I am estimating that it would take a month or two to take this from the drawing board to something that I would be willing to use in production*. This if full time work, by the way. It is likely that I can get something usable faster than that, depending on your definition of usable :-). Most of the challenge is going to be in implementing the views, as I see it now. Everything else seems to be pretty straightforward.
That is somewhat of a problem. I don’t really want to spend several months (and the associated support costs afterward) to build an open source project. The main issue is that while it is fun, there is simply no money in it, and I heard that eating is mandatory. On the other hand, I don’t really see something like that selling as a commercial package. This is infrastructure, and infrastructure has been commoditized. The ideal solution from my point of view is what we tried to do with Linq to NHibernate. Getting a company, or several companies, to sponsor its development as an OSS project.
The motivation would be the same as usual, this is something that the aforementioned companies need, and are willing to pay for. It didn’t end up the way I expected it with Linq for NHibernate, but it ended up very well after all, so I am happy about that.
Oh, and as an aside, if you want more posts in this series, do suggest a few topics that you want to hear about.
* Just to give you an idea about the complexity involved, I estimated Linq to NHibernate to be about 3 months.

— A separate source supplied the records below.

(** The functions of the sketch that are handed to the timer as callbacks
    (pointers to functions without argument or result).  Each constructor
    stands for the address of the function [lightShow_<name>]. *)
Inductive Callback : Type :=
| LasersWarmup
| LasersOn
| LEDOn
| LEDOff
| Pause
| Stop
| PlayTrack2.

(** Calls on peripherals, as they appear in the log. *)
Inductive Effect : Type :=
| PinMode (pin : Z) (mode : Mode)
| DigitalWrite (pin : Z) (level : Level)
| Delay (ms : Z)
| SerialBegin (baud : Z)
| SerialPrint (s : string)
| SerialPrintNum (n : Z)
| SerialPrintln (s : string)
| PlayMP3 (trackName : string) (offset : Z)
| TimerAfter (period : Z) (callback : Callback).

#[global] Instance Level_eq_dec : EqDecision Level.
Proof. solve_decision. Defined.
#[global] Instance Mode_eq_dec : EqDecision Mode.
Proof. solve_decision. Defined.
#[global] Instance Callback_eq_dec : EqDecision Callback.
Proof. solve_decision. Defined.
#[global] Instance Effect_eq_dec : EqDecision Effect.
Proof. solve_decision. Defined.

(** Modelled from the spec: the Event Scheduler.  The sketch uses the object
    [Timer t] of the Timer library ([Timer.h], [Event.h]), which is not part
    of the repository.  Following the spec's data model, a scheduled event is
    a one-shot callback with an absolute deadline on the monotonic
    millisecond clock; [handle] is the value returned when it was
    registered. *)
Record ScheduledEvent : Type := {
  handle : Z;
  deadline : Z;
  action : Callback
}.

(** Modelled from the spec: the scheduler state, the pending events in
    registration order and the next handle to give out. *)
Record Timer : Type := {
  events : list ScheduledEvent;
  next_handle : Z
}.

#[global] Instance ScheduledEvent_eq_dec : EqDecision ScheduledEvent.
Proof. solve_decision. Defined.

Definition Timer_empty : Timer := {| events := []; next_handle := 0 |}.

(** The double quote character, for the one message that has it. *)
Definition quote : string := String (Ascii.ascii_of_nat 34) EmptyString.

(** Pins of the sketch: [int laser = 5; int led = 9;]. *)
Definition laser : Z := 5.
Definition led : Z := 9.

(** The SD card and the MP3 shield (the objects [sd] and [MP3player] of the
    SdFat and SFEMP3Shield libraries) are external.  [Board] is their joint
    state; each call returns its result and the next state.  Status codes are
    [uint8_t] values, 0 for success. *)
Class Shield (Board : Type) : Type := {
  FreeRam : Board -> Z;
  sd_begin : Board -> bool * Board;
  sd_chdir : string -> Board -> bool * Board;
  MP3player_begin : Board -> Z * Board;
  MP3player_playMP3 : string -> Z -> Board -> Z * Board;
  MP3player_available : Board -> Board;
  (* whether [USE_MP3_REFILL_MEANS] selects a polled refill; by default the
     shield is interrupt driven and [loop] does not service it *)
  USE_MP3_Polled : bool
}.

Section Sketch.

Context `{Shield Board}.

(** The globals of the sketch with the peripherals they act on.  The clock
    moves on in [delay] and between two passes of [loop]; the time taken by
    the other statements is not counted. *)
Record World : Type := {
  isLightShowPlaying : bool;
  isAutoStartEnabled : bool;
  t : Timer;
  board : Board;
  pins : gmap Z Level;       (* last level written to each pin *)
  millis : Z;                (* the millisecond clock *)
  serial_in : list byte;     (* bytes received and not yet read *)
  trace : list Effect        (* calls on peripherals, most recent first *)
}.

(** The calls on peripherals in the order they were made. *)
Definition history (w : World) : list Effect := rev (trace w).

(** *** The monad of sketch code *)

Definition Sketch (A : Type) : Type := World -> A * World.

Definition ret {A} (a : A) : Sketch A := fun w => (a, w).

Definition bind {A B} (m : Sketch A) (k : A -> Sketch B) : Sketch B :=
  fun w => k (fst (m w)) (snd (m w)).

Definition exec {A} (m : Sketch A) (w : World) : World := snd (m w).

Definition eval {A} (m : Sketch A) (w : World) : A := fst (m w).

Declare Scope sketch_scope.
Delimit Scope sketch_scope with sketch.
Bind Scope sketch_scope with Sketch.
Notation "x <- m ;; k" := (bind m (fun x => k))
  (at level 100, m at next level, k at level 200, right associativity)
  : sketch_scope.
Notation "m ;; k" := (bind m (fun _ => k))
  (at level 100, k at level 200, right associativity) : sketch_scope.
Local Open Scope sketch_scope.

Definition when (b : bool) (m : Sketch unit) : Sketch unit :=
  if b then m else ret tt.

(** *** Globals *)

Definition set_isLightShowPlaying (b : bool) : Sketch unit := fun w =>
  (tt, {| isLightShowPlaying := b;
          isAutoStartEnabled := isAutoStartEnabled w;
          t := t w; board := board w; pins := pins w; millis := millis w;
          serial_in := serial_in w; trace := trace w |}).

Definition set_isAutoStartEnabled (b : bool) : Sketch unit := fun w =>
  (tt, {| isLightShowPlaying := isLightShowPlaying w;
          isAutoStartEnabled := b;
          t := t w; board := board w; pins := pins w; millis := millis w;
          serial_in := serial_in w; trace := trace w |}).

(** *** Primitives of the Arduino core *)

Definition emit (e : Effect) (w : World) : World :=
  {| isLightShowPlaying := isLightShowPlaying w;
     isAutoStartEnabled := isAutoStartEnabled w;
     t := t w; board := board w; pins := pins w; millis := millis w;
     serial_in := serial_in w; trace := e :: trace w |}.

Definition pinMode (pin : Z) (mode : Mode) : Sketch unit :=
  fun w => (tt, emit (PinMode pin mode) w).

Definition digitalWrite (pin : Z) (level : Level) : Sketch unit := fun w =>
  (tt, {| isLightShowPlaying := isLightShowPlaying w;
          isAutoStartEnabled := isAutoStartEnabled w;
          t := t w; board := board w;
          pins := <[pin := level]> (pins w);
          millis := millis w;
          serial_in := serial_in w;
          trace := DigitalWrite pin level :: trace w |}).

(** [delay(ms)] blocks: the clock moves on by [ms]. *)
Definition delay (ms : Z) : Sketch unit := fun w =>
  (tt, {| isLightShowPlaying := isLightShowPlaying w;
          isAutoStartEnabled := isAutoStartEnabled w;
          t := t w; board := board w; pins := pins w;
          millis := millis w + ms;
          serial_in := serial_in w;
          trace := Delay ms :: trace w |}).

Definition Serial_begin (baud : Z) : Sketch unit :=
  fun w => (tt, emit (SerialBegin baud) w).
Definition Serial_print (s : string) : Sketch unit :=
  fun w => (tt, emit (SerialPrint s) w).
Definition Serial_print_num (n : Z) : Sketch unit :=
  fun w => (tt, emit (SerialPrintNum n) w).
Definition Serial_println (s : string) : Sketch unit :=
  fun w => (tt, emit (SerialPrintln s) w).

Definition Serial_available : Sketch bool := fun w =>
  (match serial_in w with [] => false | _ :: _ => true end, w).

(** [Serial.read()] is only called after [Serial.available()]; on an empty
    buffer the Arduino core returns -1, which [parse_menu] receives as the
    byte 0xff. *)
Definition Serial_read : Sketch byte := fun w =>
  match serial_in w with
  | [] => (xff, w)
  | b :: rest =>
      (b, {| isLightShowPlaying := isLightShowPlaying w;
             isAutoStartEnabled := isAutoStartEnabled w;
             t := t w; board := board w; pins := pins w;
             millis := millis w; serial_in := rest; trace := trace w |})
  end.

Definition with_board (b : Board) (w : World) : World :=
  {| isLightShowPlaying := isLightShowPlaying w;
     isAutoStartEnabled := isAutoStartEnabled w;
     t := t w; board := b; pins := pins w; millis := millis w;
     serial_in := serial_in w; trace := trace w |}.

(** [MP3player.playMP3(trackName, offset)]: the status code comes from the
    shield (0 is success). *)
Definition playMP3 (trackName : string) (offset : Z) : Sketch Z := fun w =>
  let r := MP3player_playMP3 trackName offset (board w) in
  (fst r, emit (PlayMP3 trackName offset) (with_board (snd r) w)).

(** Modelled from the spec: [schedule(delayMs, action)], the sketch's
    [t.after(period, callback)].  The event is due [period] milliseconds
    after the call and is appended to the pending events; the call returns
    the event's handle. *)
Definition Timer_after (period : Z) (callback : Callback) : Sketch Z :=
  fun w =>
    let h := next_handle (t w) in
    (h, {| isLightShowPlaying := isLightShowPlaying w;
           isAutoStartEnabled := isAutoStartEnabled w;
           t := {| events := events (t w) ++
                     [{| handle := h; deadline := millis w + period;
                         action := callback |}];
                   next_handle := h + 1 |};
           board := board w; pins := pins w; millis := millis w;
           serial_in := serial_in w;
           trace := TimerAfter period callback :: trace w |}).

Definition with_events (l : list ScheduledEvent) (w : World) : World :=
  {| isLightShowPlaying := isLightShowPlaying w;
     isAutoStartEnabled := isAutoStartEnabled w;
     t := {| events := l; next_handle := next_handle (t w) |};
     board := board w; pins := pins w; millis := millis w;
     serial_in := serial_in w; trace := trace w |}.

(** ** The sketch *)

(** One pass of the loop body of [laserFlicker]. *)
Definition laserFlicker_body : Sketch unit :=
  digitalWrite laser HIGH ;;
  delay 25 ;;
  digitalWrite laser LOW ;;
  delay 50 ;;
  digitalWrite laser HIGH ;;
  delay 25 ;;
  digitalWrite laser LOW ;;
  delay 50 ;;
  digitalWrite laser HIGH ;;
  delay 25 ;;
  digitalWrite laser LOW ;;
  delay 150.

(** [for (int i = 0; i < pulses; i++) { ... }], from counter value [i].
    [fuel] bounds the number of passes; [laserFlicker] gives as many as the
    loop can make ([laserFlicker_for_fuel] below shows that more fuel
    changes nothing).  [i] never exceeds [pulses], so the 16-bit [i++]
    does not wrap. *)
Fixpoint laserFlicker_for (fuel : nat) (i pulses : Z) : Sketch unit :=
  match fuel with
  | O => ret tt
  | S fuel' =>
      if i <? pulses
      then laserFlicker_body ;; laserFlicker_for fuel' (i + 1) pulses
      else ret tt
  end.

Definition laserFlicker (pulses : Z) : Sketch unit :=
  laserFlicker_for (Z.to_nat pulses) 0 pulses.

Definition lightShow_LasersWarmup : Sketch unit :=
  Serial_println "Warming up lasers" ;;
  laserFlicker 3 ;;
  delay 1000 ;;
  laserFlicker 2 ;;
  delay 500 ;;
  laserFlicker 5 ;;
  delay 200 ;;
  laserFlicker 2 ;;
  delay 500 ;;
  laserFlicker 2 ;;
  delay 50 ;;
  digitalWrite laser HIGH ;;
  delay 1000 ;;
  laserFlicker 3 ;;
  delay 500 ;;
  laserFlicker 3 ;;
  digitalWrite laser HIGH ;;
  laserFlicker 3 ;;
  digitalWrite laser HIGH.

Definition lightShow_LasersOn : Sketch unit :=
  Serial_println "Lasers ON" ;;
  digitalWrite laser HIGH.

Definition lightShow_LEDOn : Sketch unit :=
  Serial_println "LED ON" ;;
  digitalWrite led HIGH.

Definition lightShow_LEDOff : Sketch unit :=
  Serial_println "LED OFF" ;;
  digitalWrite led LOW.

Definition lightShow_Pause : Sketch unit :=
  Serial_println "Pausing light show" ;;
  digitalWrite laser LOW ;;
  digitalWrite led LOW.

Definition lightShow_Stop : Sketch unit :=
  set_isLightShowPlaying false ;;
  Serial_println "Stopping light show" ;;
  digitalWrite laser LOW ;;
  digitalWrite led LOW.

Definition lightShow_PlayTrack2 : Sketch unit :=
  let offset := 0 in
  let trackName := "track002.mp3" in
  Serial_println "Playing audio" ;;
  result <- playMP3 trackName offset ;;
  when (negb (result =? 0))
    (Serial_print "Error code: " ;;
     Serial_print_num result ;;
     Serial_println " when trying to play track").

(** Calling through a callback pointer. *)
Definition call (f : Callback) : Sketch unit :=
  match f with
  | LasersWarmup => lightShow_LasersWarmup
  | LasersOn => lightShow_LasersOn
  | LEDOn => lightShow_LEDOn
  | LEDOff => lightShow_LEDOff
  | Pause => lightShow_Pause
  | Stop => lightShow_Stop
  | PlayTrack2 => lightShow_PlayTrack2
  end.

(** Modelled from the spec: an event is due once the clock has reached its
    deadline. *)
Definition due (now : Z) (e : ScheduledEvent) : bool := deadline e <=? now.

(** Modelled from the spec: the firing order of [poll()], earliest deadline
    first and registration order among equal deadlines. *)
Fixpoint insert_by_deadline (e : ScheduledEvent) (l : list ScheduledEvent)
  : list ScheduledEvent :=
  match l with
  | [] => [e]
  | x :: rest =>
      if deadline e <=? deadline x then e :: l
      else x :: insert_by_deadline e rest
  end.

Definition deadline_order (l : list ScheduledEvent) : list ScheduledEvent :=
  fold_right insert_by_deadline [] l.

(** Modelled from the spec: [poll()], the sketch's [t.update()].  Every
    pending event that is due leaves the pending collection and its action
    runs once, in [deadline_order]. *)
Definition Timer_update : Sketch unit := fun w =>
  let now := millis w in
  let fired := deadline_order (List.filter (due now) (events (t w))) in
  let pending := List.filter (fun e => negb (due now e)) (events (t w)) in
  (tt, fold_left (fun w' e => exec (call (action e)) w') fired
         (with_events pending w)).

More posts in "Designing a document database" series:
- (17 Mar 2009) What next?
- (16 Mar 2009) Remote API & Public API
- (16 Mar 2009) Looking at views
- (15 Mar 2009) View syntax
- (14 Mar 2009) Aggregation Recalculating
- (13 Mar 2009) Aggregation
- (12 Mar 2009) Views
- (11 Mar 2009) Replication
- (11 Mar 2009) Attachments
- (10 Mar 2009) Authorization
- (10 Mar 2009) Concurrency
- (10 Mar 2009) Scale
- (10 Mar 2009) Storage
Comments
Ayende
What about extending this into Queuing? What would be involved in turning the idea on it's head a little and using a document to describe a message? What about the API that would be required, would you simply make the messaging work within the confines of the REST API that you proposed? How about making it work in a Sandboxed technology such as Silverlight. Silverlight currently makes the Store and Forward pattern very difficult. I am curious.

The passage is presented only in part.